Saved entries:
==================================================

Lemma panel_refs_ok es qs s :
  run ap_enabled (ap_handle false) ap_init es qs s -> refs_ok (ap_store s) (ap_messages s).
Proof.
  apply (run_invariant _ _ (fun s => refs_ok (ap_store s) (ap_messages s))); [apply ap_init_ok|].
  intros t e Ht _. by apply panel_step_refines.
Qed.

(** Outside strict mode the objects are invisible: in every execution each event
    changes the transcript as the value-level specification says (an answer
    starts with one empty message, a chunk extends the last message when it
    is the agent's and is dropped otherwise), and the warning that the
    channel is read-only stays the first message. *)
Lemma panel_transcript_refines es qs s e :
  run ap_enabled (ap_handle false) ap_init es qs s ->
  panel_transcript (fst (ap_handle false e s)) = panel_spec e s (panel_transcript s) /\
  head (panel_transcript s) = Some greeting.
Proof.
  intros Hrun. split; [by apply panel_step_refines, (panel_refs_ok es qs)|].
  assert (H : refs_ok (ap_store s) (ap_messages s) /\ head (panel_transcript s) = Some greeting); [|by destruct H].
  revert Hrun. apply (run_invariant _ _ (fun s => refs_ok (ap_store s) (ap_messages s) /\ head (panel_transcript s) = Some greeting)).
  { split; [apply ap_init_ok|reflexivity]. }
  intros t e' [Hok Hh] _. destruct (panel_step_refines e' t Hok) as [Hok' ->]. split; [done|].
  destruct (panel_transcript t) as [|g l] eqn:El; [done|]. simplify_eq/=.
  destruct e'; try done; cbn [panel_spec].
  - destruct (String.eqb _ _); [done|]. by destruct (po_ref _).
  - destruct f; try done; [unfold spec_start; by destruct (bool_decide _)|].
    unfold spec_extend. destruct (last (greeting :: l)) as [[[] text]|] eqn:E; try done.
    destruct l as [|m l]; [done|]. cbn [length]. by rewrite Nat.sub_succ, Nat.sub_0_r.
Qed.

(** ** The connection lives with the panel *)
Definition conn_ok (s : ap_state) : Prop :=
  forall i r, po_socks (ap_pool s) !! i = Some r -> active r ->
    ap_mounted s = true /\ ap_isOpen s = true /\ po_ref (ap_pool s) = Some i.

Lemma conn_ok_closed p s :
  conn_ok s -> po_socks p = po_socks (po_close_ref (ap_pool s)) ->
  forall i r, po_socks p !! i = Some r -> ~ active r.
Proof.
  intros Hok Ep i r Hi Hr. rewrite Ep in Hi. destruct (close_ref_active _ _ _ Hi Hr) as [Ho Hne].
  apply Hne. by apply (Hok i r).
Qed.

Lemma conn_ok_sock i r0 r1 s :
  conn_ok s -> po_socks (ap_pool s) !! i = Some r0 -> (active r1 -> active r0) ->
  conn_ok (ap_set_pool (ap_isOpen s) (sock_to i r1 (ap_pool s)) (ap_mounted s) s).
Proof.
  intros Hok Hi Hr j r Hj Ha. cbn in Hj. apply list_lookup_insert_Some in Hj as [(-> & -> & _)|[_ Hj]].
  - by apply (Hok j r0); auto.
  - by apply (Hok j r).
Qed.

Lemma ap_handle_conn strict s e : ap_enabled s e -> conn_ok s -> conn_ok (fst (ap_handle strict e s)).
Proof.
  intros Hen Hok. destruct e; cbn [ap_handle fst]; try exact Hok.
  - unfold ap_set_open. destruct (ap_isOpen s) eqn:Eo; [exact Hok|]. cbn [Bool.eqb].
    intros i r Hi Hr. cbn in Hi |- *. destruct Hen as [Hm _]. rewrite Hm.
    apply lookup_app_Some in Hi as [Hi|[Hl Hi]]; [destruct (Hok i r Hi Hr) as (_ & H & _); congruence|].
    apply list_lookup_singleton_Some in Hi as [Hi _]. split_and!; [done..|]. f_equal. lia.
  - unfold ap_set_open. destruct (ap_isOpen s) eqn:Eo; [|exact Hok]. cbn [Bool.eqb].
    intros i r Hi Hr. by destruct (conn_ok_closed (po_close_ref (ap_pool s)) s Hok eq_refl i r Hi).
  - unfold handleSend. destruct (String.eqb _ _); [exact Hok|]. destruct (po_ref (ap_pool s)) as [i|] eqn:Er; [|exact Hok].
    destruct (po_socks (ap_pool s) !! i) as [[]|]; exact Hok.
  - apply (conn_ok_sock _ WsConnecting); [done..|]. intros _. by left.
  - by destruct f.
  - destruct Hen as (r & Hi & _). apply (conn_ok_sock _ r); [done..|]. intros [H|H]; done.
  - destruct (ap_isOpen s) eqn:Eo.
    + intros i r Hi Hr. by destruct (conn_ok_closed (po_close_ref (ap_pool s)) s Hok eq_refl i r Hi).
    + intros i r Hi Hr. destruct (Hok i r Hi Hr) as (_ & H & _). congruence.
Qed.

==================================================

● Try it
An exact copy of all the entries is the required answer.

● Your solution
Lemma panel_refs_ok es qs s :
  run ap_enabled (ap_handle false) ap_init es qs s -> refs_ok (ap_store s) (ap_messages s).
Proof.
  apply (run_invariant _ _ (fun s => refs_ok (ap_store s) (ap_messages s))); [apply ap_init_ok|].
  intros t e Ht _. by apply panel_step_refines.
Qed.

(** Outside strict mode the objects are invisible: in every execution each event
    changes the transcript as the value-level specification says (an answer
    starts with one empty message, a chunk extends the last message when it
    is the agent's and is dropped otherwise), and the warning that the
    channel is read-only stays the first message. *)
Lemma panel_transcript_refines es qs s e :
  run ap_enabled (ap_handle false) ap_init es qs s ->
  panel_transcript (fst (ap_handle false e s)) = panel_spec e s (panel_transcript s) /\
  head (panel_transcript s) = Some greeting.
Proof.
  intros Hrun. split; [by apply panel_step_refines, (panel_refs_ok es qs)|].
  assert (H : refs_ok (ap_store s) (ap_messages s) /\ head (panel_transcript s) = Some greeting); [|by destruct H].
  revert Hrun. apply (run_invariant _ _ (fun s => refs_ok (ap_store s) (ap_messages s) /\ head (panel_transcript s) = Some greeting)).
  { split; [apply ap_init_ok|reflexivity]. }
  intros t e' [Hok Hh] _. destruct (panel_step_refines e' t Hok) as [Hok' ->]. split; [done|].
  destruct (panel_transcript t) as [|g l] eqn:El; [done|]. simplify_eq/=.
  destruct e'; try done; cbn [panel_spec].
  - destruct (String.eqb _ _); [done|]. by destruct (po_ref _).
  - destruct f; try done; [unfold spec_start; by destruct (bool_decide _)|].
    unfold spec_extend. destruct (last (greeting :: l)) as [[[] text]|] eqn:E; try done.
    destruct l as [|m l]; [done|]. cbn [length]. by rewrite Nat.sub_succ, Nat.sub_0_r.
Qed.

(** ** The connection lives with the panel *)
Definition conn_ok (s : ap_state) : Prop :=
  forall i r, po_socks (ap_pool s) !! i = Some r -> active r ->
    ap_mounted s = true /\ ap_isOpen s = true /\ po_ref (ap_pool s) = Some i.

Lemma conn_ok_closed p s :
  conn_ok s -> po_socks p = po_socks (po_close_ref (ap_pool s)) ->
  forall i r, po_socks p !! i = Some r -> ~ active r.
Proof.
  intros Hok Ep i r Hi Hr. rewrite Ep in Hi. destruct (close_ref_active _ _ _ Hi Hr) as [Ho Hne].
  apply Hne. by apply (Hok i r).
Qed.

Lemma conn_ok_sock i r0 r1 s :
  conn_ok s -> po_socks (ap_pool s) !! i = Some r0 -> (active r1 -> active r0) ->
  conn_ok (ap_set_pool (ap_isOpen s) (sock_to i r1 (ap_pool s)) (ap_mounted s) s).
Proof.
  intros Hok Hi Hr j r Hj Ha. cbn in Hj. apply list_lookup_insert_Some in Hj as [(-> & -> & _)|[_ Hj]].
  - by apply (Hok j r0); auto.
  - by apply (Hok j r).
Qed.

Lemma ap_handle_conn strict s e : ap_enabled s e -> conn_ok s -> conn_ok (fst (ap_handle strict e s)).
Proof.
  intros Hen Hok. destruct e; cbn [ap_handle fst]; try exact Hok.
  - unfold ap_set_open. destruct (ap_isOpen s) eqn:Eo; [exact Hok|]. cbn [Bool.eqb].
    intros i r Hi Hr. cbn in Hi |- *. destruct Hen as [Hm _]. rewrite Hm.
    apply lookup_app_Some in Hi as [Hi|[Hl Hi]]; [destruct (Hok i r Hi Hr) as (_ & H & _); congruence|].
    apply list_lookup_singleton_Some in Hi as [Hi _]. split_and!; [done..|]. f_equal. lia.
  - unfold ap_set_open. destruct (ap_isOpen s) eqn:Eo; [|exact Hok]. cbn [Bool.eqb].
    intros i r Hi Hr. by destruct (conn_ok_closed (po_close_ref (ap_pool s)) s Hok eq_refl i r Hi).
  - unfold handleSend. destruct (String.eqb _ _); [exact Hok|]. destruct (po_ref (ap_pool s)) as [i|] eqn:Er; [|exact Hok].
    destruct (po_socks (ap_pool s) !! i) as [[]|]; exact Hok.
  - apply (conn_ok_sock _ WsConnecting); [done..|]. intros _. by left.
  - by destruct f.
  - destruct Hen as (r & Hi & _). apply (conn_ok_sock _ r); [done..|]. intros [H|H]; done.
  - destruct (ap_isOpen s) eqn:Eo.
    + intros i r Hi Hr. by destruct (conn_ok_closed (po_close_ref (ap_pool s)) s Hok eq_refl i r Hi).
    + intros i r Hi Hr. destruct (Hok i r Hi Hr) as (_ & H & _). congruence.
Qed.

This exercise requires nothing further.